Independently through my chiropractor I did some saliva testing and found I am in adrenal fatigue and have low progesterone and Estrone. Most hormonal indicators put me well into menopause at age 42.

So...my question...
I have always responded very well with any medication changes and within 4-6 weeks have adjusted to the satisfactory range. I don't know how the Cytomel and Synthroid respond to each other, but it appears that my FT3 is in the good range, but the TSH is out of wack. I know that TSH is not a good indicator, but that is what my Endo is trying to work with. My FT4 looks good on the last labs as well. I feel great. Is my TSH that much of a problem when the FT3 and FT4 are at a good spot? I am making progress in the chiropractic care and she is working on adjusting me with my thyroid in mind as well. Does anyone have experience with how chiropractic care fits into all this? I just know I feel much better overall.

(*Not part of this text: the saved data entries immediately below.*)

(* ===== verification/CText.v ===== *)
(** * Characters, strings and numbers of the C library

    The functions of ctype.h, string.h and stdio.h that the sources use, in the C locale.  A character is a
    byte, a string the list of its characters before the NUL.  Numbers are read and written in the formats
    [%i], [%u], [%x] and by [atoi] and [strtoul]. *)

From S2P Require Export CMem.
From Stdlib Require Export String.
From Stdlib Require Import Ascii.
Export stdpp.list_basics.list.

(** Of lists, not of strings. *)
Abbreviation length := Datatypes.length.

(** The characters of a literal. *)
Definition lit (s : String.string) : list Z :=
  map (λ a, Z.of_nat (Ascii.nat_of_ascii a)) (String.list_ascii_of_string s).
#[global] Arguments lit s%_string.

(** [char] is signed. *)
Definition schar (c : Z) : Z := if c <? 128 then c else c - 256.

(** What a [char *] points to, up to the NUL. *)
Fixpoint c_string (m : list Z) : list Z :=
  match m with
  | [] => []
  | c :: m => if c =? 0 then [] else c :: c_string m
  end.

(** ** ctype.h *)

Definition isspace (c : Z) : bool := (c =? 32) || ((9 <=? c) && (c <=? 13)).
Definition isdigit (c : Z) : bool := (48 <=? c) && (c <=? 57).
Definition toupper (c : Z) : Z := if (97 <=? c) && (c <=? 122) then c - 32 else c.
Definition tolower (c : Z) : Z := if (65 <=? c) && (c <=? 90) then c + 32 else c.

(** ** string.h *)

(** The first character of a string, or the NUL. *)
Definition char0 (s : list Z) : Z := match s with [] => 0 | c :: _ => c end.

(** [!strncmp(a, b, n)] *)
Fixpoint strncmp_eq (n : nat) (a b : list Z) : bool :=
  match n with
  | O => true
  | S n =>
      if negb (char0 a =? char0 b) then false
      else if char0 a =? 0 then true
      else strncmp_eq n (drop 1 a) (drop 1 b)
  end.

(** [!strncasecmp(a, b, n)] *)
Definition strncasecmp_eq (n : nat) (a b : list Z) : bool := strncmp_eq n (map tolower a) (map tolower b).

(** [!strcmp(a, b)] and [!strcasecmp(a, b)] *)
Definition strcmp_eq (a b : list Z) : bool := bool_decide (a = b).
Definition strcasecmp_eq (a b : list Z) : bool := bool_decide (map tolower a = map tolower b).

Fixpoint skip_spaces (s : list Z) : list Z :=
  match s with
  | [] => []
  | c :: s' => if isspace c then skip_spaces s' else s
  end.

(** ** stdio.h *)

(** [getline]: a line with its newline, and the rest of the file. *)
Fixpoint getline (file : list Z) : list Z * list Z :=
  match file with
  | [] => ([], [])
  | c :: file => if c =? 10 then ([c], file) else let '(line, rest) := getline file in (c :: line, rest)
  end.

(** ** Numbers *)

Definition digit_value (c : Z) : option Z :=
  if isdigit c then Some (c - 48)
  else if (97 <=? tolower c) && (tolower c <=? 122) then Some (tolower c - 87)
  else None.

(** The value of the digits that follow in a base, how many there are, and the rest. *)
Fixpoint read_digits (base acc : Z) (s : list Z) : Z * nat * list Z :=
  match s with
  | [] => (acc, O, [])
  | c :: s' =>
      match digit_value c with
      | Some d =>
          if d <? base then
            let '(v, n, rest) := read_digits base (acc * base + d) s' in (v, S n, rest)
          else (acc, O, s)
      | None => (acc, O, s)
      end
  end.

(** An optional sign. *)
Definition read_sign (s : list Z) : bool * list Z :=
  match s with
  | c :: s' => if c =? 45 then (true, s') else if c =? 43 then (false, s') else (false, s)
  | [] => (false, [])
  end.

Definition s32 (z : Z) : Z := (z + 2147483648) mod 4294967296 - 2147483648.

Definition clamp_long (z : Z) : Z := Z.max (- 2 ^ 63) (Z.min (2 ^ 63 - 1) z).

(** [sscanf(s, %i)]: the number and the rest; [None]: no number.  A number that does not fit in [long] is
    clamped as [strtol] does it, and the result is stored in an [int]. *)
Definition scan_i (s : list Z) : option (Z * list Z) :=
  let '(negative, s) := read_sign (skip_spaces s) in
  let '(v, n, rest) :=
    match s with
    | 48 :: x :: s' => if tolower x =? 120 then read_digits 16 0 s' else read_digits 8 0 s
    | 48 :: _ => read_digits 8 0 s
    | _ => read_digits 10 0 s
    end in
  match n with
  | O => None
  | _ => Some (s32 (clamp_long (if negative : bool then - v else v)), rest)
  end.

(** [atoi] *)
Definition atoi (s : list Z) : Z :=
  let '(negative, s) := read_sign (skip_spaces s) in
  let '(v, _, _) := read_digits 10 0 s in
  s32 (clamp_long (if negative : bool then - v else v)).

(** The digits of a number in a base, without leading zeros but for 0 itself. *)
Fixpoint digits_fuel (fuel : nat) (base v : Z) (acc : list Z) : list Z :=
  match fuel with
  | O => acc
  | S fuel =>
      let d := v mod base in
      let acc := (if d <? 10 then 48 + d else 87 + d) :: acc in
      if v / base =? 0 then acc else digits_fuel fuel base (v / base) acc
  end.

(** 64 digits are enough for any number of 64 bits in any base. *)
Definition digits (base v : Z) : list Z := digits_fuel 64 base v [].

(** [printf(%i)] of an [int], [printf(%u)] and [printf(%x)] of an [unsigned int]. *)
Definition print_i (v : Z) : list Z := if v <? 0 then 45 :: digits 10 (- v) else digits 10 v.
Definition print_u (v : Z) : list Z := digits 10 v.
Definition print_x (v : Z) : list Z := digits 16 v.

(** ** Facts *)

(** *** Lists and results *)

Lemma find_app {A} (f : A -> bool) l1 l2 :
  List.find f (l1 ++ l2) = match List.find f l1 with Some x => Some x | None => List.find f l2 end.
Proof. induction l1 as [|x l1 IH]; [done|]. cbn. by destruct (f x). Qed.

Lemma ok_inj {B} (x y : B) : Ok x = Ok y -> x = y.
Proof. by injection 1. Qed.

(** *** Strings *)

Lemma getline_line l rest : Forall (λ c, c <> 10) l -> getline (l ++ 10 :: rest) = (l ++ [10], rest).
Proof.
  induction 1 as [|c l Hc H IH]; cbn [app getline]; [done|].
  by rewrite (proj2 (Z.eqb_neq c 10)), IH.
Qed.

Lemma c_string_plain l : Forall (λ c, c <> 0) l -> c_string l = l.
Proof.
  induction 1 as [|c l Hc H IH]; cbn [c_string]; [done|]. by rewrite (proj2 (Z.eqb_neq c 0)), IH.
Qed.

Lemma c_string_ok s rest : Forall (λ c, c <> 0) s -> c_string (s ++ 0 :: rest) = s.
Proof.
  induction 1 as [|c s Hc H IH]; cbn [app c_string]; [done|].
  by rewrite (proj2 (Z.eqb_neq c 0)), IH.
Qed.

Lemma strncmp_eq_prefix p : Forall (λ c, c <> 0) p -> forall s,
  strncmp_eq (length p) s p = true <-> exists r, s = p ++ r.
Proof.
  induction 1 as [|c p Hc H IH]; intros s; cbn [length strncmp_eq char0 drop].
  - split; [by exists s|done].
  - destruct s as [|d s]; cbn [char0 drop].
    + rewrite (proj2 (Z.eqb_neq 0 c)) by done. split; [done|]. by intros [r E].
    + destruct (Z.eqb_spec d c) as [-> | Hd]; cbn [negb].
      * rewrite (proj2 (Z.eqb_neq c 0)) by done. rewrite !drop_0, IH. split; intros [r E]; exists r; [by rewrite E|by injection E].
      * split; [done|]. intros [r E]. injection E as E1 E2. done.
Qed.

(** *** Numbers *)

Lemma u32_s32 v : 0 <= v < 2 ^ 32 -> u32 (s32 v) = v /\ - 2 ^ 31 <= s32 v < 2 ^ 31.
Proof.
  intros Hv. change (2 ^ 32) with 4294967296 in Hv. change (2 ^ 31) with 2147483648.
  unfold u32, s32. Z.div_mod_to_equations. lia.
Qed.

Lemma digit_value_digit base d : 0 <= d < base -> base <= 16 ->
  digit_value (if d <? 10 then 48 + d else 87 + d) = Some d.
Proof.
  intros Hd Hb. assert (Hall : forallb (λ d, bool_decide
    (digit_value (if d <? 10 then 48 + d else 87 + d) = Some d)) (seqZ 0 16) = true) by done.
  rewrite forallb_forall in Hall. specialize (Hall d). rewrite bool_decide_eq_true in Hall.
  apply Hall, list_elem_of_In, elem_of_seqZ. lia.
Qed.

(** Reading digits is a fold. *)
Lemma read_digits_app base acc s rest ds :
  Forall2 (λ c d, digit_value c = Some d /\ d < base) s ds ->
  match rest with [] => True | c :: _ => match digit_value c with Some d => base <= d | None => True end end ->
  read_digits base acc (s ++ rest) = (fold_left (λ v d, v * base + d) ds acc, length s, rest).
Proof.
  intros H Hr. revert acc. induction H as [|c d s ds [Hc Hd] H IH]; intros acc; cbn [app].
  - destruct rest as [|c rest]; [done|]. cbn [read_digits]. destruct (digit_value c) as [d|]; [|done].
    by rewrite (proj2 (Z.ltb_ge _ _)).
  - cbn [read_digits]. rewrite Hc, (proj2 (Z.ltb_lt _ _)), IH by done. done.
Qed.

(** The digits of a number and their values. *)
Lemma digits_fuel_values base : 2 <= base <= 16 -> forall fuel v acc vals,
  0 <= v < base ^ Z.of_nat fuel -> Forall2 (λ c d, digit_value c = Some d /\ d < base) acc vals ->
  (0 < fuel)%nat ->
  exists ds, Forall2 (λ c d, digit_value c = Some d /\ d < base) (digits_fuel fuel base v acc) (ds ++ vals) /\
    fold_left (λ v d, v * base + d) ds 0 = v /\ ds <> [].
Proof.
  intros Hb. induction fuel as [|fuel IH]; intros v acc vals Hv Hacc Hf; [lia|]. cbn [digits_fuel]. cbv zeta.
  assert (Hd : 0 <= v mod base < base) by (apply Z.mod_pos_bound; lia).
  assert (Hacc' : Forall2 (λ c d, digit_value c = Some d /\ d < base)
    ((if v mod base <? 10 then 48 + v mod base else 87 + v mod base) :: acc) (v mod base :: vals)).
  { apply Forall2_cons; [|done]. split; [|lia]. apply (digit_value_digit base); lia. }
  destruct (Z.eqb_spec (v / base) 0) as [E|E].
  - exists [v mod base]. split_and!; [done| |done]. cbn. pose proof (Z.div_mod v base ltac:(lia)) as Hdm. rewrite E in Hdm. lia.
  - assert (Hq : 0 <= v / base) by (apply Z.div_pos; lia).
    assert (Hv' : 0 <= v / base < base ^ Z.of_nat fuel).
    { split; [done|]. apply Z.div_lt_upper_bound; [lia|]. rewrite <- Z.pow_succ_r by lia.
      rewrite <- Nat2Z.inj_succ. apply Hv. }
    destruct fuel as [|fuel].
    { change (Z.of_nat 0) with 0 in Hv'. rewrite Z.pow_0_r in Hv'. lia. }
    destruct (IH (v / base) _ (v mod base :: vals) Hv' Hacc') as (ds & Hds & Hval & Hne); [lia|].
    exists (ds ++ [v mod base]). split_and!.
    + by rewrite <- app_assoc.
    + rewrite fold_left_app, Hval. cbn. pose proof (Z.div_mod v base ltac:(lia)). lia.
    + by destruct ds.
Qed.

Lemma digits_values base v : 2 <= base <= 16 -> 0 <= v < 2 ^ 64 ->
  exists ds, Forall2 (λ c d, digit_value c = Some d /\ d < base) (digits base v) ds /\
    fold_left (λ v d, v * base + d) ds 0 = v /\ ds <> [].
Proof.
  intros Hb Hv. destruct (digits_fuel_values base Hb 64 v [] []) as (ds & H & E & Hne);
    [|constructor|lia|exists ds; by rewrite app_nil_r in H].
  split; [lia|]. apply Z.lt_le_trans with (2 ^ 64); [lia|]. apply (Z.pow_le_mono_l 2 base); lia.
Qed.

(** ** Reading what was printed *)

(** What follows a number does not continue it. *)
Definition ends_number (base : Z) (rest : list Z) : Prop :=
  match rest with [] => True | c :: _ => match digit_value c with Some d => base <= d | None => True end end.

Lemma read_print base v rest : 2 <= base <= 16 -> 0 <= v < 2 ^ 64 -> ends_number base rest ->
  read_digits base 0 (digits base v ++ rest) = (v, length (digits base v), rest) /\ digits base v <> [].
Proof.
  intros Hb Hv Hr. destruct (digits_values base v Hb Hv) as (ds & H & E & Hne). split.
  - by rewrite (read_digits_app base 0 _ rest ds H Hr), E.
  - intros E2. rewrite E2 in H. inversion H. by subst.
Qed.

(** What follows is neither a digit nor a letter. *)
Definition number_ends (rest : list Z) : Prop :=
  match rest with [] => True | c :: _ => digit_value c = None end.

Lemma number_ends_base base rest : number_ends rest -> ends_number base rest.
Proof. destruct rest as [|c rest]; [done|]. cbn. by intros ->. Qed.

Lemma digits_fuel_head base : 2 <= base <= 16 -> forall fuel v acc,
  0 < v < base ^ Z.of_nat fuel -> exists c s, digits_fuel fuel base v acc = c :: s /\
    c <> 48 /\ (exists d, digit_value c = Some d /\ d < base).
Proof.
  intros Hb. induction fuel as [|fuel IH]; intros v acc Hv.
  { change (Z.of_nat 0) with 0 in Hv. rewrite Z.pow_0_r in Hv. lia. }
  cbn [digits_fuel]. cbv zeta. pose proof (Z.div_mod v base ltac:(lia)) as Hdm.
  pose proof (Z.mod_pos_bound v base ltac:(lia)) as Hm.
  destruct (Z.eqb_spec (v / base) 0) as [E|E].
  - rewrite E in Hdm. eexists _, _. split; [done|]. split; [|exists (v mod base); split; [|lia]].
    + destruct (Z.ltb_spec (v mod base) 10); lia.
    + apply (digit_value_digit base); lia.
  - apply IH. split; [apply Z.div_str_pos; nia|]. apply Z.div_lt_upper_bound; [lia|].
    rewrite <- Z.pow_succ_r, <- Nat2Z.inj_succ by lia. apply Hv.
Qed.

I will be starting Nufem-homeopathic hormone rejuvenation therapy at the end of the month to address hormone shortages and will be working on healing adrenals as well.

Thanks for your insight!


----------



## Lovlkn (Dec 20, 2009)

> 12 Feb 14
> Taking 88 mcg levothyroxine daily, Reduce Cytomel (Liothyronine) to 5 mcg.
> Labs:
> TSH: 0.023 (0.465-4.680)
> ...


 Your doctor is adjusting your medication doses on TSH which is not a good thing. Your doctor needs to be dosing you on your FT-4 and FT-3 which are the active hormone in your system. Mid to 3/4 range is goal for both FT-4 and FT-3 and your April labs have you barely over 1/2 range on FT-4 and well below 1/2 range on FT-3.

It is my opinion that your February labs looked better than April. How were you feeling in February? Labs can change slightly being on the same medication - due to when you took med, how much water you took it with, what foods you ate before or after , activity levels , etc. If it were me I would go back on 88mcg Levo and 10mcg Cytomel for a few months to see what happens. You likely have antibodies suppressing your TSH when properly medicated. I am one who has little to no TSH with optimal or close to optimal range Free's.


----------



## smandysen (Aug 13, 2013)

I am pretty much feeling the same as I was in Feb...I've yet to pick up my 77 mcg prescription.

So how do I address this? I go for an appointment the end of May.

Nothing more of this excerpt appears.